### Supplied records

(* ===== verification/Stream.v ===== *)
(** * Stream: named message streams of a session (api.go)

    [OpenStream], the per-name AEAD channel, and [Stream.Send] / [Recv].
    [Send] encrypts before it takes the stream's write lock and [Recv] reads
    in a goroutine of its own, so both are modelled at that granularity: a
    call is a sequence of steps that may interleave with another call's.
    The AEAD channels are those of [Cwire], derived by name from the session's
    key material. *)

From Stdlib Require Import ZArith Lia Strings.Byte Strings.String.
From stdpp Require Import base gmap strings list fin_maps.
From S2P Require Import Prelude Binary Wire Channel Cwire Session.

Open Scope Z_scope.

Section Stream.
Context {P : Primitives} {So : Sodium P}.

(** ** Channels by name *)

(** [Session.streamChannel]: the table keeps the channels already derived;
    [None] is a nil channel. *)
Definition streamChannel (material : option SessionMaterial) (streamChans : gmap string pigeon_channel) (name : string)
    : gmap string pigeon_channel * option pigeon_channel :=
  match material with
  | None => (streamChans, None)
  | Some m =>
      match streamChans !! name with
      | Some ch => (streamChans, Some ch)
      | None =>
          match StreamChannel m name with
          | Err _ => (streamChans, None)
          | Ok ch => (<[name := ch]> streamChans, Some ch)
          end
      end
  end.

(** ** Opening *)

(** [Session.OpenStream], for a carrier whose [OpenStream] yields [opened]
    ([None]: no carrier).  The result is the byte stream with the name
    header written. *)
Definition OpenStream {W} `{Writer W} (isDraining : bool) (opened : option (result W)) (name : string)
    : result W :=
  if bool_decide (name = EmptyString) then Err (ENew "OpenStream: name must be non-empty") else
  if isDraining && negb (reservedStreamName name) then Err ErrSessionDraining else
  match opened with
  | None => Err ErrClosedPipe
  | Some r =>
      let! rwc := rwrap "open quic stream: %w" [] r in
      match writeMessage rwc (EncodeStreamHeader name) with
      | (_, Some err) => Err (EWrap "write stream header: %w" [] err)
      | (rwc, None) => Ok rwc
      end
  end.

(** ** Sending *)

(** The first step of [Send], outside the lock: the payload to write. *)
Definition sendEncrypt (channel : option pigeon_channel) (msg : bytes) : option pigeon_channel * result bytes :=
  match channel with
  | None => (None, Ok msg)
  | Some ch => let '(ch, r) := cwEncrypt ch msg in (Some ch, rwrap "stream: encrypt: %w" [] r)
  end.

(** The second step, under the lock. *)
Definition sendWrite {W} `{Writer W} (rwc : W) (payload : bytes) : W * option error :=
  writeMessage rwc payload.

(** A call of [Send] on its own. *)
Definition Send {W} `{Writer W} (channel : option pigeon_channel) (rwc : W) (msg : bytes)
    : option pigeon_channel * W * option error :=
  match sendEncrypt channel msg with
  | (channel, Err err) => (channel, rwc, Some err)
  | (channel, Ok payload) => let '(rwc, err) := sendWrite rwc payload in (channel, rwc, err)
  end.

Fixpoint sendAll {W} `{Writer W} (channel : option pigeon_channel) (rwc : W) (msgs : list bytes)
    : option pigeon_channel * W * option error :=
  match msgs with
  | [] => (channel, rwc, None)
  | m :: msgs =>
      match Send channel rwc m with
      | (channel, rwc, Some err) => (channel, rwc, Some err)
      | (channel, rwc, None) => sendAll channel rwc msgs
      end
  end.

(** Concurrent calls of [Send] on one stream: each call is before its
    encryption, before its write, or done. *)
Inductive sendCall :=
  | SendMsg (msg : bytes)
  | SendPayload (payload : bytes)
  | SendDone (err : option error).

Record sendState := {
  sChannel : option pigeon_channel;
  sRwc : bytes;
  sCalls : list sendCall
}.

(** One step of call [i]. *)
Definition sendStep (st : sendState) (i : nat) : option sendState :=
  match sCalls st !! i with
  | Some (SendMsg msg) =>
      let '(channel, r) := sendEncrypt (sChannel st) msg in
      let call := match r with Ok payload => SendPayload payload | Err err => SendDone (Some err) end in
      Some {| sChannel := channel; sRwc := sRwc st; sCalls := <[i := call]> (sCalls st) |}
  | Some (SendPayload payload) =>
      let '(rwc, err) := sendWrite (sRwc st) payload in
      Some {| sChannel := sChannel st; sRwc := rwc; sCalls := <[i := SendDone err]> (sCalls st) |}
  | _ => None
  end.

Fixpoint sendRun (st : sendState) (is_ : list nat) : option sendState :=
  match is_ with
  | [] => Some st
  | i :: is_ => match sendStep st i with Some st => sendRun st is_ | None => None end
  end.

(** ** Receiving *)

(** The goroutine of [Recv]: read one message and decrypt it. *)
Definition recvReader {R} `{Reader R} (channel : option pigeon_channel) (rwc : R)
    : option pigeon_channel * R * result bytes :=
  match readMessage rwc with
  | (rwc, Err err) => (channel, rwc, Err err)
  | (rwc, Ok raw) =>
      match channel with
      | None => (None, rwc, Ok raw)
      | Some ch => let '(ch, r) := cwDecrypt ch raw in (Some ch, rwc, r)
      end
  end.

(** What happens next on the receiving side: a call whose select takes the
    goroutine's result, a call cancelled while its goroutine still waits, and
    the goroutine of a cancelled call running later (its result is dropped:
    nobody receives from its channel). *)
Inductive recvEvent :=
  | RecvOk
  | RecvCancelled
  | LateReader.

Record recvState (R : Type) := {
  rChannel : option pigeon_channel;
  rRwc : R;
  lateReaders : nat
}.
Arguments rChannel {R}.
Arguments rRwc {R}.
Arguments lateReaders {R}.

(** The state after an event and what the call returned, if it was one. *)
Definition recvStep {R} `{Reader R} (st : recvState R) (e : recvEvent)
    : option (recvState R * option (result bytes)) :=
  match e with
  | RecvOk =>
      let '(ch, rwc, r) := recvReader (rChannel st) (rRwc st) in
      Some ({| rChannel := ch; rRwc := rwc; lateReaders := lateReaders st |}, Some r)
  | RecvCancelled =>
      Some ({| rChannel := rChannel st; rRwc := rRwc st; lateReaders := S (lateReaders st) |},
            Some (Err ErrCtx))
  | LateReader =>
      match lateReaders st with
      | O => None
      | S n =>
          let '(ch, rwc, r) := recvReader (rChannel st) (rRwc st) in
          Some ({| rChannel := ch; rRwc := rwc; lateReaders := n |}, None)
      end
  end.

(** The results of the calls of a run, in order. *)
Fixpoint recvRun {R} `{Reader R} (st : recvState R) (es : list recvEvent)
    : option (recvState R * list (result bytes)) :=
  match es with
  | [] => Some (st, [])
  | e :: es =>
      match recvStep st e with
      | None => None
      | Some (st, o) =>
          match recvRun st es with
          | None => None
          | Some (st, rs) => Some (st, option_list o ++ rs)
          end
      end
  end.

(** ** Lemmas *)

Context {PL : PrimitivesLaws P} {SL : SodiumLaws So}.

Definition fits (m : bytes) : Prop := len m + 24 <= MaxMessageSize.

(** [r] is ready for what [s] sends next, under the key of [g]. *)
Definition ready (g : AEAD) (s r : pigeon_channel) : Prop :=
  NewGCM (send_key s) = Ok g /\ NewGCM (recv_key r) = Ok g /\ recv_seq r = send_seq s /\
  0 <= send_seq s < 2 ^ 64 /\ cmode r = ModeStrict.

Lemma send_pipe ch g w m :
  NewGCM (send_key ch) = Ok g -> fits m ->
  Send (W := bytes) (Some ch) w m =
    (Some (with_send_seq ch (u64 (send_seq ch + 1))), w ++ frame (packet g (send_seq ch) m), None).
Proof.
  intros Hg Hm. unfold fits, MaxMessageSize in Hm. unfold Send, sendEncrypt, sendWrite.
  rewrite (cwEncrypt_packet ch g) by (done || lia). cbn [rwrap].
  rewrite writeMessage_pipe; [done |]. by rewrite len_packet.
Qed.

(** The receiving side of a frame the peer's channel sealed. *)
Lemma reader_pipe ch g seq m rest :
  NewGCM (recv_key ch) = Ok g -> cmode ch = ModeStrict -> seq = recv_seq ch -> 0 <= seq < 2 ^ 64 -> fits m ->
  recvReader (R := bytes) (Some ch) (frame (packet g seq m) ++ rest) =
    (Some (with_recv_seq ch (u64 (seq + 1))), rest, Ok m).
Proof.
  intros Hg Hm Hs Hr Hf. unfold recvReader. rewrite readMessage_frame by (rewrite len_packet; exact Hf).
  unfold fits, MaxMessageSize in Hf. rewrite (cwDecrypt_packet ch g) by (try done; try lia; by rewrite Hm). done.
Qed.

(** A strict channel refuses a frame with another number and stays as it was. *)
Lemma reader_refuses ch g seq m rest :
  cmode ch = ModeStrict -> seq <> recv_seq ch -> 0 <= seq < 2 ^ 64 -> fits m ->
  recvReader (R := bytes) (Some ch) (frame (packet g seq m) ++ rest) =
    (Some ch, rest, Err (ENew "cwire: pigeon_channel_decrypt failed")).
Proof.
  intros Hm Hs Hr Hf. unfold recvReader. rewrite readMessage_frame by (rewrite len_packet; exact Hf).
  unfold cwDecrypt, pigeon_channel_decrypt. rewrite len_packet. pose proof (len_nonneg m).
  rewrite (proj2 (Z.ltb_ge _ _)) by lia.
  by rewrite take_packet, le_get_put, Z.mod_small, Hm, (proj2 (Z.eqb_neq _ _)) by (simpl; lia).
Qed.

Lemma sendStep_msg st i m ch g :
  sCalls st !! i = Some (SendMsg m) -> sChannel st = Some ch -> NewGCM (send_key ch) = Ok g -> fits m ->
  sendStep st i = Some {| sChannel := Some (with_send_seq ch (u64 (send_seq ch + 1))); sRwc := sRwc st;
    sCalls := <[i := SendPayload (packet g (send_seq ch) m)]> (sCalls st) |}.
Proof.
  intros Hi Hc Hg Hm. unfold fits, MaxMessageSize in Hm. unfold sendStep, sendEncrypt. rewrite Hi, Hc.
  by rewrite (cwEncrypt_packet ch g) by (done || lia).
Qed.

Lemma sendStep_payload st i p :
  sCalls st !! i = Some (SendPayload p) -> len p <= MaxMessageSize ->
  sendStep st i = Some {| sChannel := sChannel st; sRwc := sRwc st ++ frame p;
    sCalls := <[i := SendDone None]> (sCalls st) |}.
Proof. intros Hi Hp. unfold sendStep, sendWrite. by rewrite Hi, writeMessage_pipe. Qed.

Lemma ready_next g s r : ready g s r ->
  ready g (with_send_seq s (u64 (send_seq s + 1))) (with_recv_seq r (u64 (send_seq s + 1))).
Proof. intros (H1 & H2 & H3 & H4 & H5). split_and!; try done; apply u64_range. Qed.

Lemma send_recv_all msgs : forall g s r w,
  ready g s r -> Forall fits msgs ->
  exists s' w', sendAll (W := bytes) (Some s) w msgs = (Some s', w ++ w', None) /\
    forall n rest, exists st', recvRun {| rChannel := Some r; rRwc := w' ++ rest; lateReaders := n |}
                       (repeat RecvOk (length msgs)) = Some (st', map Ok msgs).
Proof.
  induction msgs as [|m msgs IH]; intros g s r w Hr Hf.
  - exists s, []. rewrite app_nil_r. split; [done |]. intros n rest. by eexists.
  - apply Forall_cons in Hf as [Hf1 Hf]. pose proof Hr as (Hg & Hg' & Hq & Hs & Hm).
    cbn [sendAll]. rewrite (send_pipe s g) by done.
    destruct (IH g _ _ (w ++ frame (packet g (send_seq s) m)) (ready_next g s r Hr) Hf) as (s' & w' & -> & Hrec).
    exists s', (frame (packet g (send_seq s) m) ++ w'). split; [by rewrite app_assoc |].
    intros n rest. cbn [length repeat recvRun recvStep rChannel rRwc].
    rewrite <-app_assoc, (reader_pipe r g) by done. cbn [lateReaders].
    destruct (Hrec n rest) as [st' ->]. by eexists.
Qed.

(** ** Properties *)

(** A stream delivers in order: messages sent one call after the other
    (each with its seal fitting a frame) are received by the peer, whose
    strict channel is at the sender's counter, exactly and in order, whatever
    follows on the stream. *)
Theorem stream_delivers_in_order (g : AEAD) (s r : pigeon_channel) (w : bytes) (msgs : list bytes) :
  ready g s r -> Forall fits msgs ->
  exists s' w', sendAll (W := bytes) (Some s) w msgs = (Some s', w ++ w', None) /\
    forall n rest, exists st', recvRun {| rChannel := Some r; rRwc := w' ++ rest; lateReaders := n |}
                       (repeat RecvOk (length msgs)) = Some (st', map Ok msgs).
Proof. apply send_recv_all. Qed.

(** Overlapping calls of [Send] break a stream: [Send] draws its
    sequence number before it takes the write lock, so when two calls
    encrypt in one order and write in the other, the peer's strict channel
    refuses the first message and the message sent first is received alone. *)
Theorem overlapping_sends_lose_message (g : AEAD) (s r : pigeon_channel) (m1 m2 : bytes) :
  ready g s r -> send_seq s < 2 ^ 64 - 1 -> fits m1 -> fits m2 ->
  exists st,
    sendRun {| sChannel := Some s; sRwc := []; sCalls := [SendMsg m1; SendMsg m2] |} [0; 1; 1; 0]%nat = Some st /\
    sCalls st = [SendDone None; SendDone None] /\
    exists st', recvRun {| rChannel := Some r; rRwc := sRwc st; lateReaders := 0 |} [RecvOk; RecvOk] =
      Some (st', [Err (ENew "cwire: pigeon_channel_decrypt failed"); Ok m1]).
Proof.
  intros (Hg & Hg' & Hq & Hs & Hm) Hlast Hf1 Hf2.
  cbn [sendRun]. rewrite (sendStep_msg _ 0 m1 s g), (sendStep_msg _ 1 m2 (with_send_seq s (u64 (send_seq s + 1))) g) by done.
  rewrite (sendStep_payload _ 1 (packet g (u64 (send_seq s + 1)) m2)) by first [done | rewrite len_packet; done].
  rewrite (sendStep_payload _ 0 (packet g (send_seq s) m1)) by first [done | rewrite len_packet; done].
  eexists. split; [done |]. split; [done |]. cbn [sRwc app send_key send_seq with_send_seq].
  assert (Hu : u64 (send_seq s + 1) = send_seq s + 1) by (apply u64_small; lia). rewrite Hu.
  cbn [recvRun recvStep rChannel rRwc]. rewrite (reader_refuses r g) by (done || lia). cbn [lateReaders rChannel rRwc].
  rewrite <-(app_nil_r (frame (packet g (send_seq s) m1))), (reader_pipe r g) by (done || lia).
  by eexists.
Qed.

######

● **What is required**: Only lines with the word "whose" count here; copy every one from the records.

● **Answer to the exercise**:
(** [Session.OpenStream], for a carrier whose [OpenStream] yields [opened]
(** What happens next on the receiving side: a call whose select takes the
    (each with its seal fitting a frame) are received by the peer, whose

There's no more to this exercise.